ALBUQUERQUE, NM (AP) — Parts of California are inundated, the Rocky Mountains are gearing up for more snow, flood warnings are in place in Nevada and water is being discharged from some reservoirs in Arizona to make way for an expected abundant spring runoff.
All the moisture has helped alleviate dry conditions in many parts of the western US. Even the large reservoirs on the Colorado River are moving in the right direction.
But climate experts warn that the favorable drought maps are just a blip on the radar as the long-term effects of a persistent drought persist.
Groundwater storage levels and reservoirs – which take much longer to recover – remain at historic lows. It could take more than a year for the extra moisture to take effect on Lake Mead’s shoreline, which straddles Arizona and Nevada. And it is unlikely that water managers will have enough room to maneuver to turn back the clock with proposals to limit water use.
That’s because water release and retention operations for the massive reservoir and its upstream sibling — Lake Powell on the Utah-Arizona border — are already scheduled for the year. The reservoirs are used to manage the Colorado River’s water supplies to 40 million people in seven U.S. states and Mexico.
Still, Lake Powell could gain 14 meters over the next three months as the snow melts and makes its way into tributaries and rivers. How much it rises depends on soil moisture content, future precipitation, temperatures and evaporative losses.
“We’re definitely moving in the right direction, but we still have a long way to go,” said Paul Miller, a hydrologist with the National Weather Service’s Colorado Basin River Forecast Center.
Federal forecasters are due Thursday to roll out forecasts for temperature, precipitation and drought over the next three months, as well as the risk of spring flooding.
California has already been drenched in a fire hose of moisture from the Pacific Ocean, leading to flooding, landslides and fallen trees.
Ski resorts on the California-Nevada border mark their snowiest winter stretch since 1971, when record keeping began. In fact, the Sierra Nevada is poised to surpass the second-highest snow total for an entire winter season, with at least two months to go.
In Arizona, forecasters warned heavy rains were expected to fall on snow in the mountains above the desert enclave of Sedona. One of the main creeks running through the tourist town was expected to reach flooding stage and evacuation of some neighborhoods was ordered late Wednesday.
“We’ve pretty much blown past all kinds of averages and normals in the Lower Colorado Basin,” Miller said, similar to other western basins.
Forecasters say the real highlight has been the Great Basin, stretching from the Sierra Nevada to Utah’s Wasatch Mountains. More snow has fallen this season than in the past two seasons combined. Joel Lisonbee, of the National Integrated Drought Information System, said this is remarkable considering only two years in the past decade – 2017 and 2019 – had snow above the median.

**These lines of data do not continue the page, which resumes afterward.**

(* ===== verification/Gossip.v ===== *)
(** * The gossip service

    [consensus/src/gossip/mod.rs]: the [Gossip] handle sends orders over a
    channel; [GossipService::run] subscribes the handler's topics and then
    serves orders and network events one at a time, in the order in which the
    [select!] picks them.  libp2p's swarm is an interface; the handler is any
    [GossipHandler]. *)

From stdpp Require Import base decidable list strings.
From Stdlib Require Import Strings.Byte.
From S2P Require Import Prelude State.

(** ** Orders and events *)

Inductive GossipOrder (Multiaddr : Type) : Type :=
| SendMessage (topic : string) (message : list byte)
| DialPeers (peers : list Multiaddr)
| Listen (listen_addr : Multiaddr).

Arguments SendMessage {Multiaddr} topic message.
Arguments DialPeers {Multiaddr} peers.
Arguments Listen {Multiaddr} listen_addr.

#[export] Instance gossip_order_eq_dec {Multiaddr} `{EqDecision Multiaddr} :
  EqDecision (GossipOrder Multiaddr).
Proof. solve_decision. Defined.

(** [SwarmEvent], with the cases that [handle_incoming_event] tells apart. *)
Inductive SwarmEvent (PeerId Multiaddr : Type) : Type :=
| NewListenAddr (address : Multiaddr)
| Subscribed (peer_id : PeerId) (topic : string)
| Message (data : list byte)
| IdentifyReceived (peer_id : PeerId) (listen_addrs : list Multiaddr)
| OtherSwarmEvent.

Arguments NewListenAddr {PeerId Multiaddr} address.
Arguments Subscribed {PeerId Multiaddr} peer_id topic.
Arguments Message {PeerId Multiaddr} data.
Arguments IdentifyReceived {PeerId Multiaddr} peer_id listen_addrs.
Arguments OtherSwarmEvent {PeerId Multiaddr}.

(** libp2p's [Swarm] with its behaviours; every call may fail with an error
    that is only logged. *)
Class SwarmOps (Swarm PeerId Multiaddr : Type) := {
  gossipsub_subscribe : string → Swarm → result string bool * Swarm;
  gossipsub_publish : string → list byte → Swarm → result string unit * Swarm;
  swarm_dial : Multiaddr → Swarm → result string unit * Swarm;
  swarm_listen_on : Multiaddr → Swarm → result string unit * Swarm;
  kademlia_add_address : PeerId → Multiaddr → Swarm → Swarm
}.

(** [trait GossipHandler] *)
Class GossipHandler (Handler : Type) := {
  handler_topics : list string;
  handler_handle : list byte → Handler → outcome Handler
}.

(** ** The [Gossip] handle *)

Section Handle.
Context {Multiaddr : Type}.

(** A failed send is only logged. *)
Definition send_order (order : GossipOrder Multiaddr) (tx : Channel (GossipOrder Multiaddr)) :
    Channel (GossipOrder Multiaddr) :=
  (channel_send order tx).2.

Definition publish (topic : string) (message : list byte) :
    Channel (GossipOrder Multiaddr) → Channel (GossipOrder Multiaddr) :=
  send_order (SendMessage topic message).

Definition connect_to (peers : list Multiaddr) :
    Channel (GossipOrder Multiaddr) → Channel (GossipOrder Multiaddr) :=
  send_order (DialPeers peers).

Definition listen (address : Multiaddr) :
    Channel (GossipOrder Multiaddr) → Channel (GossipOrder Multiaddr) :=
  send_order (Listen address).

(** [Gossip::create]: the handle and the service share a new channel. *)
Definition create : Channel (GossipOrder Multiaddr) := mkChannel true [].

End Handle.

(** ** The service *)

Section Service.
Context {Swarm PeerId Multiaddr : Type} `{SwarmOps Swarm PeerId Multiaddr}.
Context {Handler : Type} `{GossipHandler Handler}.

Definition dial_peers (swarm : Swarm) (peers : list Multiaddr) : Swarm :=
  foldl (λ sw peer, (swarm_dial peer sw).2) swarm peers.

Definition handle_incoming_order (order : GossipOrder Multiaddr) (st : Swarm * Handler) :
    outcome (Swarm * Handler) :=
  let '(swarm, handler) := st in
  match order with
  | SendMessage topic message =>
      let '(_, swarm') := gossipsub_publish topic message swarm in
      handler' ← handler_handle message handler;
      Ret (swarm', handler')
  | DialPeers peers => Ret (dial_peers swarm peers, handler)
  | Listen listen_addr => Ret ((swarm_listen_on listen_addr swarm).2, handler)
  end.

Definition handle_incoming_event (event : SwarmEvent PeerId Multiaddr) (st : Swarm * Handler) :
    outcome (Swarm * Handler) :=
  let '(swarm, handler) := st in
  match event with
  | NewListenAddr _ => Ret (swarm, handler)
  | Subscribed _ _ => Ret (swarm, handler)
  | Message data => handler' ← handler_handle data handler; Ret (swarm, handler')
  | IdentifyReceived peer_id listen_addrs =>
      Ret (foldl (λ sw addr, kademlia_add_address peer_id addr sw) swarm listen_addrs, handler)
  | OtherSwarmEvent => Ret (swarm, handler)
  end.

(** What one iteration of the [select!] receives. *)
Inductive gossip_input : Type :=
| OrderInput (o : GossipOrder Multiaddr)
| EventInput (e : SwarmEvent PeerId Multiaddr).

Definition handle_input (i : gossip_input) : Swarm * Handler → outcome (Swarm * Handler) :=
  match i with
  | OrderInput o => handle_incoming_order o
  | EventInput e => handle_incoming_event e
  end.

(** [run_loop] on the inputs it has received so far; the loop itself never
    ends. *)
Fixpoint run_loop (inputs : list gossip_input) (st : Swarm * Handler) : outcome (Swarm * Handler) :=
  match inputs with
  | [] => Ret st
  | i :: rest => st' ← handle_input i st; run_loop rest st'
  end.

(** [GossipService::run]: the topics are subscribed, a failure is dropped
    ([.ok()]). *)
Definition run (swarm : Swarm) (handler : Handler) (inputs : list gossip_input) :
    outcome (Swarm * Handler) :=
  let swarm' := foldl (λ sw topic, (gossipsub_subscribe topic sw).2) swarm handler_topics in
  run_loop inputs (swarm', handler).

(** ** The actor

    The service, its channel and its network: orders are sent and network
    events arrive at any time; the [select!] takes the oldest order or the
    oldest event.  The trace records what happened. *)
Record actor := mkActor {
  rc : list (GossipOrder Multiaddr);
  network : list (SwarmEvent PeerId Multiaddr);
  service : Swarm * Handler
}.

Inductive action : Type :=
| Sent (o : GossipOrder Multiaddr)
| Arrived (e : SwarmEvent PeerId Multiaddr)
| Took (i : gossip_input).

Inductive actor_step : actor → action → actor → Prop :=
| StepSend o a : actor_step a (Sent o) (mkActor (rc a ++ [o]) (network a) (service a))
| StepArrive e a : actor_step a (Arrived e) (mkActor (rc a) (network a ++ [e]) (service a))
| StepOrder o q es st st' :
    handle_incoming_order o st = Ret st' →
    actor_step (mkActor (o :: q) es st) (Took (OrderInput o)) (mkActor q es st')
| StepEvent e q es st st' :
    handle_incoming_event e st = Ret st' →
    actor_step (mkActor q (e :: es) st) (Took (EventInput e)) (mkActor q es st').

Overall, the West has been more dry than wet for more than 20 years, and many areas will still feel the effects.
An Oregon emergency declaration warns of greater risks of water shortages and wildfires in the central part of the state. Pockets in central Utah, southeastern Colorado and eastern New Mexico are still experiencing extreme drought, while parts of Texas and the Midwest have become drier.
Forecasters expect warm, dry weather in the coming weeks, meaning the drought will take hold in some areas and tighten its grip elsewhere.
Tony Caligiuri, president of the conservation group Colorado Open Lands, said any recent precipitation should not derail work to replenish groundwater resources.
“The problem or danger of these periodic wet year events is that it can diminish the sense of urgency to address the long-term issues of water use and water conservation,” he said.
The group is experimenting in southern Colorado’s San Luis Valley, the upper reaches of the Rio Grande. One of North America’s longest rivers, the Rio Grande and its reservoirs have struggled due to meager snow cover, prolonged drought and steady demand. Albuquerque had a dry spell this summer, and managers had no extra water to replenish the streams.
Colorado Open Lands reached an agreement with a farmer to retire his land and stop irrigating the approximately 1,000 acres. Caligiuri said the idea is to take a big straw out of the aquifer, so the savings will be able to sustain other farms in the district so they no longer face the threat of having to plug their wells.
“We’ve seen where we can have several good years, like the San Luis Valley when it comes to rain or snow, and then one dry year can erase a decade of progress,” he said. “So you just can’t bury your head in the sand just because you’re having a good wet year.”
Associated Press writer Scott Sonner in Reno, Nevada, contributed to this report.